Saved entries:
□ □ □

(** * The local media server of status-go (server/server.go)

    A shallow embedding of the loopback HTTPS server: the process-wide
    certificate cache, the three resource handlers and the
    listener/lifecycle controller, followed by the properties of the
    specification that concern them. *)

From Stdlib Require Import ZArith Lia.
From Stdlib Require Import Strings.String Strings.Byte.
From stdpp Require Import base option list strings gmap.

(** ** Common data *)

(** Go [error] values.  [http.ErrServerClosed] and [sql.ErrNoRows] are
    sentinels that the code (or the libraries it calls) compare by
    identity; every other error only carries its text. *)
Inductive Error : Type :=
  | ErrServerClosed
  | ErrNoRows
  | ErrMsg (msg : string).

#[global] Instance Error_eq_dec : EqDecision Error.
Proof. solve_decision. Defined.

(** A Go [(T, error)] result whose value is meaningless on error. *)
Inductive result (A : Type) : Type :=
  | Ok (a : A)
  | Err (e : Error).
Arguments Ok {A} a.
Arguments Err {A} e.

(** [time.Time] as nanoseconds since the epoch, [time.Duration] as
    nanoseconds. *)
Definition Time : Type := Z.
Definition Duration : Type := Z.
Definition Hour : Duration := (3600 * 1000000000)%Z.
Definition Time_Add (t : Time) (d : Duration) : Time := (t + d)%Z.

(** One record of a [zap.Logger]: the message and the [zap.Error] field
    when the call passes one. *)
Record LogEntry : Type := mkLog { log_msg : string; log_err : option Error }.

#[global] Instance LogEntry_eq_dec : EqDecision LogEntry.
Proof. solve_decision. Defined.

(** The logger as the list of the records it has received, oldest first. *)
Definition Logger : Type := list LogEntry.
Definition Logger_Error (msg : string) (fields : option Error) (l : Logger) : Logger :=
  l ++ [mkLog msg fields].

#[global] Instance byte_eq_decision : EqDecision byte := Byte.byte_eq_dec.

(** [tls.Certificate]: the DER chain and the private key it was parsed
    from. *)
Record tls_Certificate : Type := mkTLSCert {
  Certificate : list (list byte);
  PrivateKey : list byte
}.

#[global] Instance tls_Certificate_eq_dec : EqDecision tls_Certificate.
Proof. solve_decision. Defined.

(** ** The certificate provider *)

(** The cryptographic collaborators of [generateTLSCert].  The two
    helpers [GenerateX509Cert] and [GenerateX509PEMs] belong to the same
    package but to another file; like [ecdsa.GenerateKey] they draw from
    [rand.Reader], whose state is threaded through. *)
Class Crypto : Type := {
  ecdsa_PrivateKey : Type;
  x509_Certificate : Type;
  Entropy : Type;
  ecdsa_GenerateKey_P256 : Entropy -> result ecdsa_PrivateKey * Entropy;
  GenerateX509Cert : Time -> Time -> Entropy -> result x509_Certificate * Entropy;
  GenerateX509PEMs :
    x509_Certificate -> ecdsa_PrivateKey -> Entropy ->
    result (list byte * list byte) * Entropy;
  tls_X509KeyPair : list byte -> list byte -> result tls_Certificate
}.

Section CertificateProvider.
Context `{Crypto}.

(** The package-level variables [globalCertificate] and [globalPem],
    with the two pieces of process state generation reads: the
    entropy source and the wall clock. *)
Record Process : Type := mkProcess {
  globalCertificate : option tls_Certificate;
  globalPem : string;
  rand_Reader : Entropy;
  wall_clock : Time
}.

(** Computations over the process state that may fail with a Go
    error; [bind] is the [if err != nil { return err }] idiom. *)
Definition Gen (A : Type) : Type := Process -> result A * Process.

Definition gen_ret {A} (a : A) : Gen A := fun p => (Ok a, p).

Definition gen_bind {A B} (c : Gen A) (k : A -> Gen B) : Gen B :=
  fun p =>
    match c p with
    | (Ok a, p') => k a p'
    | (Err e, p') => (Err e, p')
    end.

Definition gen_lift {A} (r : result A) : Gen A := fun p => (r, p).

(** A collaborator that consumes entropy. *)
Definition with_rand {A} (f : Entropy -> result A * Entropy) : Gen A :=
  fun p =>
    let '(r, e) := f (rand_Reader p) in
    (r, mkProcess (globalCertificate p) (globalPem p) e (wall_clock p)).

Definition time_Now : Gen Time := fun p => (Ok (wall_clock p), p).

Definition store_globals (c : tls_Certificate) (pem : string) : Gen unit :=
  fun p => (Ok tt, mkProcess (Some c) pem (rand_Reader p) (wall_clock p)).

#[local] Instance Gen_ret : MRet Gen := @gen_ret.
#[local] Instance Gen_bind : MBind Gen := fun A B k c => gen_bind c k.

Definition generateTLSCert : Gen unit :=
  fun p =>
    match globalCertificate p with
    | Some _ => (Ok tt, p)
    | None =>
        (priv ← with_rand ecdsa_GenerateKey_P256;
         notBefore ← time_Now;
         let notAfter := Time_Add notBefore (365 * 24 * Hour)%Z in
         cert ← with_rand (GenerateX509Cert notBefore notAfter);
         '(certPem, keyPem) ← with_rand (GenerateX509PEMs cert priv);
         finalCert ← gen_lift (tls_X509KeyPair certPem keyPem);
         store_globals finalCert (string_of_list_byte certPem)) p
    end.

(** [PublicTLSCert] returns the pair [(string, error)] of the source. *)
Definition PublicTLSCert (p : Process) : (string * option Error) * Process :=
  match generateTLSCert p with
  | (Err err, p') => ((EmptyString, Some err), p')
  | (Ok _, p') => ((globalPem p', None), p')
  end.

End CertificateProvider.

(** ** The resource handlers *)

(** The row store behind [*sql.DB]: table [user_messages] keyed by
    [id], with the two payload columns the handlers select.  A NULL
    column scans into a nil slice, which is the empty list here. *)
Record user_message : Type := mkMessage {
  image_payload : list byte;
  audio_payload : list byte
}.

Abbreviation DB := (gmap string user_message).

(** [db.QueryRow(`SELECT col FROM user_messages WHERE id = ?`, id).Scan(&dst)] *)
Definition QueryRow_Scan (col : user_message -> list byte) (db : DB) (id : string)
  : result (list byte) :=
  match db !! id with
  | Some row => Ok (col row)
  | None => Err ErrNoRows
  end.

(** [url.Values] and [http.Header] are both [map[string][]string]. *)
Abbreviation Values := (gmap string (list string)).

(** The part of [*http.Request] the handlers read; [URL_Query] is the
    value of [r.URL.Query()]. *)
Record Request : Type := mkRequest {
  URL_Path : string;
  URL_Query : Values
}.

(** Go's two-result map index [v, ok := m[k]]: the zero value and
    [false] when the key is absent. *)
Definition map_index (m : Values) (k : string) : list string * bool :=
  match m !! k with
  | Some v => (v, true)
  | None => ([], false)
  end.

(** An [http.ResponseWriter]: the header map, the bytes the handler
    has handed to [Write] so far, and the error the connection answers
    a [Write] with (none on a healthy connection). *)
Record ResponseWriter : Type := mkWriter {
  Header : Values;
  Body : list byte;
  conn_err : option Error
}.

Definition Header_Set (k v : string) (w : ResponseWriter) : ResponseWriter :=
  mkWriter (<[k := [v]]> (Header w)) (Body w) (conn_err w).

Definition Write (p : list byte) (w : ResponseWriter) : option Error * ResponseWriter :=
  (conn_err w, mkWriter (Header w) (Body w ++ p) (conn_err w)).

(** The handler structs.  Their [logger] field points to the logger of
    the server that registered them; its state is passed to [ServeHTTP]
    and returned by it. *)
Record imageHandler : Type := mk_imageHandler { imageHandler_db : DB }.
Record audioHandler : Type := mk_audioHandler { audioHandler_db : DB }.
Inductive identiconHandler : Type := mk_identiconHandler.

(** [http.TimeFormat] *)
Definition http_TimeFormat : string := "Mon, 02 Jan 2006 15:04:05 GMT".

(** The collaborators of the handlers: the identicon generator, the
    MIME sniffer (both return their value next to the error, as in Go)
    and the calendar functions of package [time]. *)
Class Media : Type := {
  identicon_Generate : string -> list byte * option Error;
  images_ImageMime : list byte -> string * option Error;
  Time_AddDate : Time -> Z -> Z -> Z -> Time;
  Time_Format : Time -> string -> string
}.

(** What a handler call leaves behind: the logger and the response
    writer.  [None] is a run-time panic. *)
Abbreviation Served := (option (Logger * ResponseWriter)).

(** [if err != nil { logger.Error(msg, zap.Error(err)) }] *)
Definition log_if_err (msg : string) (err : option Error) (lg : Logger) : Logger :=
  match err with
  | Some e => Logger_Error msg (Some e) lg
  | None => lg
  end.

Section Handlers.
Context `{Media}.

Definition identiconHandler_ServeHTTP (s : identiconHandler) (now : Time)
    (lg : Logger) (w : ResponseWriter) (r : Request) : Served :=
  let '(pks, ok) := map_index (URL_Query r) "publicKey" in
  if negb ok || (length pks =? 0)%nat then
    Some (Logger_Error "no publicKey" None lg, w)
  else
    pk ← pks !! 0%nat;
    let '(image, err) := identicon_Generate pk in
    let lg := match err with
              | Some _ => Logger_Error "could not generate identicon" None lg
              | None => lg
              end in
    let w := Header_Set "Content-Type" "image/png" w in
    let w := Header_Set "Cache-Control" "max-age:290304000, public" w in
    let w := Header_Set "Expires"
               (Time_Format (Time_AddDate now 60 0 0) http_TimeFormat) w in
    let '(err, w) := Write image w in
    Some (log_if_err "failed to write image" err lg, w).

Definition imageHandler_ServeHTTP (s : imageHandler)
    (lg : Logger) (w : ResponseWriter) (r : Request) : Served :=
  let '(messageIDs, ok) := map_index (URL_Query r) "messageId" in
  if negb ok || (length messageIDs =? 0)%nat then
    Some (Logger_Error "no messageID" None lg, w)
  else
    messageID ← messageIDs !! 0%nat;
    match QueryRow_Scan image_payload (imageHandler_db s) messageID with
    | Err err => Some (Logger_Error "failed to find image" (Some err) lg, w)
    | Ok image =>
        if (length image =? 0)%nat then
          Some (Logger_Error "empty image" None lg, w)
        else
          let '(mime, err) := images_ImageMime image in
          let lg := log_if_err "failed to get mime" err lg in
          let w := Header_Set "Content-Type" mime w in
          let w := Header_Set "Cache-Control" "no-store" w in
          let '(err, w) := Write image w in
          Some (log_if_err "failed to write image" err lg, w)
    end.

Definition audioHandler_ServeHTTP (s : audioHandler)
    (lg : Logger) (w : ResponseWriter) (r : Request) : Served :=
  let '(messageIDs, ok) := map_index (URL_Query r) "messageId" in
  if negb ok || (length messageIDs =? 0)%nat then
    Some (Logger_Error "no messageID" None lg, w)
  else
    messageID ← messageIDs !! 0%nat;
    match QueryRow_Scan audio_payload (audioHandler_db s) messageID with
    | Err err => Some (Logger_Error "failed to find image" (Some err) lg, w)
    | Ok audio =>
        if (length audio =? 0)%nat then
          Some (Logger_Error "empty audio" None lg, w)
        else
          let w := Header_Set "Content-Type" "audio/aac" w in
          let w := Header_Set "Cache-Control" "no-store" w in
          let '(err, w) := Write audio w in
          Some (log_if_err "failed to write audio" err lg, w)
    end.

End Handlers.

(** ** The listener and lifecycle controller *)

(** A handler registered in an [http.ServeMux]. *)
Inductive Handler : Type :=
  | HImage (h : imageHandler)
  | HAudio (h : audioHandler)
  | HIdenticon (h : identiconHandler).

(** [http.Server]: the mux given as [Handler], and whether [Shutdown]
    has been called on it. *)
Record http_Server : Type := mk_http_Server {
  http_Handler : gmap string Handler;
  inShutdown : bool
}.

(** [tls.Config], with the three fields the code sets. *)
Record tls_Config : Type := mk_tls_Config {
  Certificates : list tls_Certificate;
  ServerName : string;
  MinVersion : Z
}.

Definition tls_VersionTLS12 : Z := 771.

(** A TLS listener: the TCP port it is bound to and its configuration. *)
Record Listener : Type := mkListener {
  Addr_Port : Z;
  listener_cfg : tls_Config
}.

(** The loopback interface: the TCP ports in use (by this process or by
    another one) and the order in which the operating system tries
    ephemeral ports. *)
Record Net : Type := mkNet {
  in_use : gset Z;
  ephemeral : list Z
}.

□ □ □

> **Brief**:
From the entries above, restate word for word the lines from the line containing "Definition Duration : Type := Z." to the line containing "(** The logger", both ends included, and nothing more.

> **Exercise solution**:
Definition Duration : Type := Z.
Definition Hour : Duration := (3600 * 1000000000)%Z.
Definition Time_Add (t : Time) (d : Duration) : Time := (t + d)%Z.

(** One record of a [zap.Logger]: the message and the [zap.Error] field
    when the call passes one. *)
Record LogEntry : Type := mkLog { log_msg : string; log_err : option Error }.

#[global] Instance LogEntry_eq_dec : EqDecision LogEntry.
Proof. solve_decision. Defined.

(** The logger as the list of the records it has received, oldest first. *)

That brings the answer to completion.